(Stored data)
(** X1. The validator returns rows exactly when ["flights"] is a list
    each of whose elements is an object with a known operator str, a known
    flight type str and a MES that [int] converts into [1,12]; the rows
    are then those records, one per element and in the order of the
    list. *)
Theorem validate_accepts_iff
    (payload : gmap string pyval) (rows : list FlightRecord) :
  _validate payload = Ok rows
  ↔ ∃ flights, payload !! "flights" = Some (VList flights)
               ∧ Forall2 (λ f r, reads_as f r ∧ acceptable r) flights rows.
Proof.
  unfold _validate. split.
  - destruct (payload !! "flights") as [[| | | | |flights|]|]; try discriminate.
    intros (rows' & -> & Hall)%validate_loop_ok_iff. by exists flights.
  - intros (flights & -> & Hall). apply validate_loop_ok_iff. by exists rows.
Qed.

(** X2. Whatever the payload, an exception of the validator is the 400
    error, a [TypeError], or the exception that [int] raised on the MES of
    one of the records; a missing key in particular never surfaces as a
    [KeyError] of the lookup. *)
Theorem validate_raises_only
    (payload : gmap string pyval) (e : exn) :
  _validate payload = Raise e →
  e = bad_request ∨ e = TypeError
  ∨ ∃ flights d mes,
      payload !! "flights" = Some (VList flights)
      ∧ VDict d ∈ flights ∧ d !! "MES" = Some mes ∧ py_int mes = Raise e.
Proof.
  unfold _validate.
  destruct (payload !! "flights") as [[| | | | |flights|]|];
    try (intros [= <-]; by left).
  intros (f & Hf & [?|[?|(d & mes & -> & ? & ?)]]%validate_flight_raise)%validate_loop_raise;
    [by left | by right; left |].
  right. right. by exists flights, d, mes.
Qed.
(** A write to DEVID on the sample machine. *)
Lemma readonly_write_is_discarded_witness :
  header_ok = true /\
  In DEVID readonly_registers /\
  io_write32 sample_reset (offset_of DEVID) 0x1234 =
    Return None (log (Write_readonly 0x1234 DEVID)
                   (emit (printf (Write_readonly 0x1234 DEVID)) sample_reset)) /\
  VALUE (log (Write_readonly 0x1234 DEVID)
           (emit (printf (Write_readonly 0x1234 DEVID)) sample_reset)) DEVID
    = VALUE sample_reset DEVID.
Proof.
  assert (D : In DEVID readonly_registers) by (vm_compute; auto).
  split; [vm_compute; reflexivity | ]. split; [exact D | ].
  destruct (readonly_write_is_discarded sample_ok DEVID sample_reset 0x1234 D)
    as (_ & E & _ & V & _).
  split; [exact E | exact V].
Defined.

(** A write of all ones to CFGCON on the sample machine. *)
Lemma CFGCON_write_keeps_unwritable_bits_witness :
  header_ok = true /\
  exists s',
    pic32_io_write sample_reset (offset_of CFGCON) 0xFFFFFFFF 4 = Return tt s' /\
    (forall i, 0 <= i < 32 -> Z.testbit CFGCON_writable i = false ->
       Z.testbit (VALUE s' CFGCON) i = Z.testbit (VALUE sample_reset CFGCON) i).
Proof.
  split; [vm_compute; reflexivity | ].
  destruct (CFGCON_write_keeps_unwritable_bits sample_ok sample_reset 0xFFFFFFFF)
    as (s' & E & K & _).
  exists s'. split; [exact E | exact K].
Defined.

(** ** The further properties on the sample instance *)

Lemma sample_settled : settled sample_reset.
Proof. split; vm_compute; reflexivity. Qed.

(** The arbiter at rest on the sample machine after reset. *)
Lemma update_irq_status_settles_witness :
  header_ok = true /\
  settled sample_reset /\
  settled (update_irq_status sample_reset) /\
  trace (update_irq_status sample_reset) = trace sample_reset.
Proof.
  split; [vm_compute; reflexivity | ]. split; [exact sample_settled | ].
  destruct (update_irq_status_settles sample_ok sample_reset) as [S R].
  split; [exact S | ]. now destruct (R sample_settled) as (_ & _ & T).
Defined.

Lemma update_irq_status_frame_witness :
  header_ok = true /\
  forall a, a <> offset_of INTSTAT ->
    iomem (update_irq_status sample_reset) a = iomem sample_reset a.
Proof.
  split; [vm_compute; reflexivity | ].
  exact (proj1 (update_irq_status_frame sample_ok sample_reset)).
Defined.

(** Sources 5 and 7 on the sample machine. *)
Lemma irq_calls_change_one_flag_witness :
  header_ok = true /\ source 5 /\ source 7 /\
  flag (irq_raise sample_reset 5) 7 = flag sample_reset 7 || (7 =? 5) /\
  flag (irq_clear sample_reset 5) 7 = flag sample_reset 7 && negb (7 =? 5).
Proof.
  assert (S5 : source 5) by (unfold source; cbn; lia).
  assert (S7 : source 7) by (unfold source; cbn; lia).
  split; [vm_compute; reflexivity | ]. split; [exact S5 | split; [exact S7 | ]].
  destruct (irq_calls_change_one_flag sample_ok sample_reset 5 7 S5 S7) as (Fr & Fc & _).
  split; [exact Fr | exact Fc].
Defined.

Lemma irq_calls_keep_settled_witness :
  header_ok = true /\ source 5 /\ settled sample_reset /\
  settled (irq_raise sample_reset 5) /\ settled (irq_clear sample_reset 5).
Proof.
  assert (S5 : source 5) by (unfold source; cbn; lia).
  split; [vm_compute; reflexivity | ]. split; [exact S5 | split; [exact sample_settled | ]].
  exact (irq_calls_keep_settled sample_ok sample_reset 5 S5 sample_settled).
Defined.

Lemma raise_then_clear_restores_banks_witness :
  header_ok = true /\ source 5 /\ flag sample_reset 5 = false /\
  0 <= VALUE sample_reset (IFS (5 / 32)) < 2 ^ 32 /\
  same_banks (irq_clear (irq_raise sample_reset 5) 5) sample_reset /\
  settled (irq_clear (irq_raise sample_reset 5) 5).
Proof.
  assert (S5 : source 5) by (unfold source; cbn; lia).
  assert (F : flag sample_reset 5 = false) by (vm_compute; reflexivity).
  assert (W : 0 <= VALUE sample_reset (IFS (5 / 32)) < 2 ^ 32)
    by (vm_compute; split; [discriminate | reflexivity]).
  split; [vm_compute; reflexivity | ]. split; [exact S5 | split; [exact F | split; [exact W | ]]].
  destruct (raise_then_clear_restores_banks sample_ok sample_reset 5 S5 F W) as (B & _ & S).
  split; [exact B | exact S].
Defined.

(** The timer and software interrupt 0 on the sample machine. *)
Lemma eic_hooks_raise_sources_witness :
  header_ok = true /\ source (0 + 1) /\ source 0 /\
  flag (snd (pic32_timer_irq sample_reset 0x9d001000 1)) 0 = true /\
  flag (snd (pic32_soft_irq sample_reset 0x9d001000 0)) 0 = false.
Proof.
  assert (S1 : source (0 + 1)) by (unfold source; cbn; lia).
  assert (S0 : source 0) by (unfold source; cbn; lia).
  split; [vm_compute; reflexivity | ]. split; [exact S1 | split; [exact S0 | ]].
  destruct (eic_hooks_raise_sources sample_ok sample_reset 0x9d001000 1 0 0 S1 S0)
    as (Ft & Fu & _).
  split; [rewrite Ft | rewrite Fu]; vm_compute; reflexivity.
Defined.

WORK INSTRUCTIONS:
Every record should be repeated exactly; please leave none out.

OUTPUT FOR THIS TASK:
(** X1. The validator returns rows exactly when ["flights"] is a list
    each of whose elements is an object with a known operator str, a known
    flight type str and a MES that [int] converts into [1,12]; the rows
    are then those records, one per element and in the order of the
    list. *)
Theorem validate_accepts_iff
    (payload : gmap string pyval) (rows : list FlightRecord) :
  _validate payload = Ok rows
  ↔ ∃ flights, payload !! "flights" = Some (VList flights)
               ∧ Forall2 (λ f r, reads_as f r ∧ acceptable r) flights rows.
Proof.
  unfold _validate. split.
  - destruct (payload !! "flights") as [[| | | | |flights|]|]; try discriminate.
    intros (rows' & -> & Hall)%validate_loop_ok_iff. by exists flights.
  - intros (flights & -> & Hall). apply validate_loop_ok_iff. by exists rows.
Qed.

(** X2. Whatever the payload, an exception of the validator is the 400
    error, a [TypeError], or the exception that [int] raised on the MES of
    one of the records; a missing key in particular never surfaces as a
    [KeyError] of the lookup. *)
Theorem validate_raises_only
    (payload : gmap string pyval) (e : exn) :
  _validate payload = Raise e →
  e = bad_request ∨ e = TypeError
  ∨ ∃ flights d mes,
      payload !! "flights" = Some (VList flights)
      ∧ VDict d ∈ flights ∧ d !! "MES" = Some mes ∧ py_int mes = Raise e.
Proof.
  unfold _validate.
  destruct (payload !! "flights") as [[| | | | |flights|]|];
    try (intros [= <-]; by left).
  intros (f & Hf & [?|[?|(d & mes & -> & ? & ?)]]%validate_flight_raise)%validate_loop_raise;
    [by left | by right; left |].
  right. right. by exists flights, d, mes.
Qed.
(** A write to DEVID on the sample machine. *)
Lemma readonly_write_is_discarded_witness :
  header_ok = true /\
  In DEVID readonly_registers /\
  io_write32 sample_reset (offset_of DEVID) 0x1234 =
    Return None (log (Write_readonly 0x1234 DEVID)
                   (emit (printf (Write_readonly 0x1234 DEVID)) sample_reset)) /\
  VALUE (log (Write_readonly 0x1234 DEVID)
           (emit (printf (Write_readonly 0x1234 DEVID)) sample_reset)) DEVID
    = VALUE sample_reset DEVID.
Proof.
  assert (D : In DEVID readonly_registers) by (vm_compute; auto).
  split; [vm_compute; reflexivity | ]. split; [exact D | ].
  destruct (readonly_write_is_discarded sample_ok DEVID sample_reset 0x1234 D)
    as (_ & E & _ & V & _).
  split; [exact E | exact V].
Defined.

(** A write of all ones to CFGCON on the sample machine. *)
Lemma CFGCON_write_keeps_unwritable_bits_witness :
  header_ok = true /\
  exists s',
    pic32_io_write sample_reset (offset_of CFGCON) 0xFFFFFFFF 4 = Return tt s' /\
    (forall i, 0 <= i < 32 -> Z.testbit CFGCON_writable i = false ->
       Z.testbit (VALUE s' CFGCON) i = Z.testbit (VALUE sample_reset CFGCON) i).
Proof.
  split; [vm_compute; reflexivity | ].
  destruct (CFGCON_write_keeps_unwritable_bits sample_ok sample_reset 0xFFFFFFFF)
    as (s' & E & K & _).
  exists s'. split; [exact E | exact K].
Defined.

(** ** The further properties on the sample instance *)

Lemma sample_settled : settled sample_reset.
Proof. split; vm_compute; reflexivity. Qed.

(** The arbiter at rest on the sample machine after reset. *)
Lemma update_irq_status_settles_witness :
  header_ok = true /\
  settled sample_reset /\
  settled (update_irq_status sample_reset) /\
  trace (update_irq_status sample_reset) = trace sample_reset.
Proof.
  split; [vm_compute; reflexivity | ]. split; [exact sample_settled | ].
  destruct (update_irq_status_settles sample_ok sample_reset) as [S R].
  split; [exact S | ]. now destruct (R sample_settled) as (_ & _ & T).
Defined.

Lemma update_irq_status_frame_witness :
  header_ok = true /\
  forall a, a <> offset_of INTSTAT ->
    iomem (update_irq_status sample_reset) a = iomem sample_reset a.
Proof.
  split; [vm_compute; reflexivity | ].
  exact (proj1 (update_irq_status_frame sample_ok sample_reset)).
Defined.

(** Sources 5 and 7 on the sample machine. *)
Lemma irq_calls_change_one_flag_witness :
  header_ok = true /\ source 5 /\ source 7 /\
  flag (irq_raise sample_reset 5) 7 = flag sample_reset 7 || (7 =? 5) /\
  flag (irq_clear sample_reset 5) 7 = flag sample_reset 7 && negb (7 =? 5).
Proof.
  assert (S5 : source 5) by (unfold source; cbn; lia).
  assert (S7 : source 7) by (unfold source; cbn; lia).
  split; [vm_compute; reflexivity | ]. split; [exact S5 | split; [exact S7 | ]].
  destruct (irq_calls_change_one_flag sample_ok sample_reset 5 7 S5 S7) as (Fr & Fc & _).
  split; [exact Fr | exact Fc].
Defined.

Lemma irq_calls_keep_settled_witness :
  header_ok = true /\ source 5 /\ settled sample_reset /\
  settled (irq_raise sample_reset 5) /\ settled (irq_clear sample_reset 5).
Proof.
  assert (S5 : source 5) by (unfold source; cbn; lia).
  split; [vm_compute; reflexivity | ]. split; [exact S5 | split; [exact sample_settled | ]].
  exact (irq_calls_keep_settled sample_ok sample_reset 5 S5 sample_settled).
Defined.

Lemma raise_then_clear_restores_banks_witness :
  header_ok = true /\ source 5 /\ flag sample_reset 5 = false /\
  0 <= VALUE sample_reset (IFS (5 / 32)) < 2 ^ 32 /\
  same_banks (irq_clear (irq_raise sample_reset 5) 5) sample_reset /\
  settled (irq_clear (irq_raise sample_reset 5) 5).
Proof.
  assert (S5 : source 5) by (unfold source; cbn; lia).
  assert (F : flag sample_reset 5 = false) by (vm_compute; reflexivity).
  assert (W : 0 <= VALUE sample_reset (IFS (5 / 32)) < 2 ^ 32)
    by (vm_compute; split; [discriminate | reflexivity]).
  split; [vm_compute; reflexivity | ]. split; [exact S5 | split; [exact F | split; [exact W | ]]].
  destruct (raise_then_clear_restores_banks sample_ok sample_reset 5 S5 F W) as (B & _ & S).
  split; [exact B | exact S].
Defined.

(** The timer and software interrupt 0 on the sample machine. *)
Lemma eic_hooks_raise_sources_witness :
  header_ok = true /\ source (0 + 1) /\ source 0 /\
  flag (snd (pic32_timer_irq sample_reset 0x9d001000 1)) 0 = true /\
  flag (snd (pic32_soft_irq sample_reset 0x9d001000 0)) 0 = false.
Proof.
  assert (S1 : source (0 + 1)) by (unfold source; cbn; lia).
  assert (S0 : source 0) by (unfold source; cbn; lia).
  split; [vm_compute; reflexivity | ]. split; [exact S1 | split; [exact S0 | ]].
  destruct (eic_hooks_raise_sources sample_ok sample_reset 0x9d001000 1 0 0 S1 S0)
    as (Ft & Fu & _).
  split; [rewrite Ft | rewrite Fu]; vm_compute; reflexivity.
Defined.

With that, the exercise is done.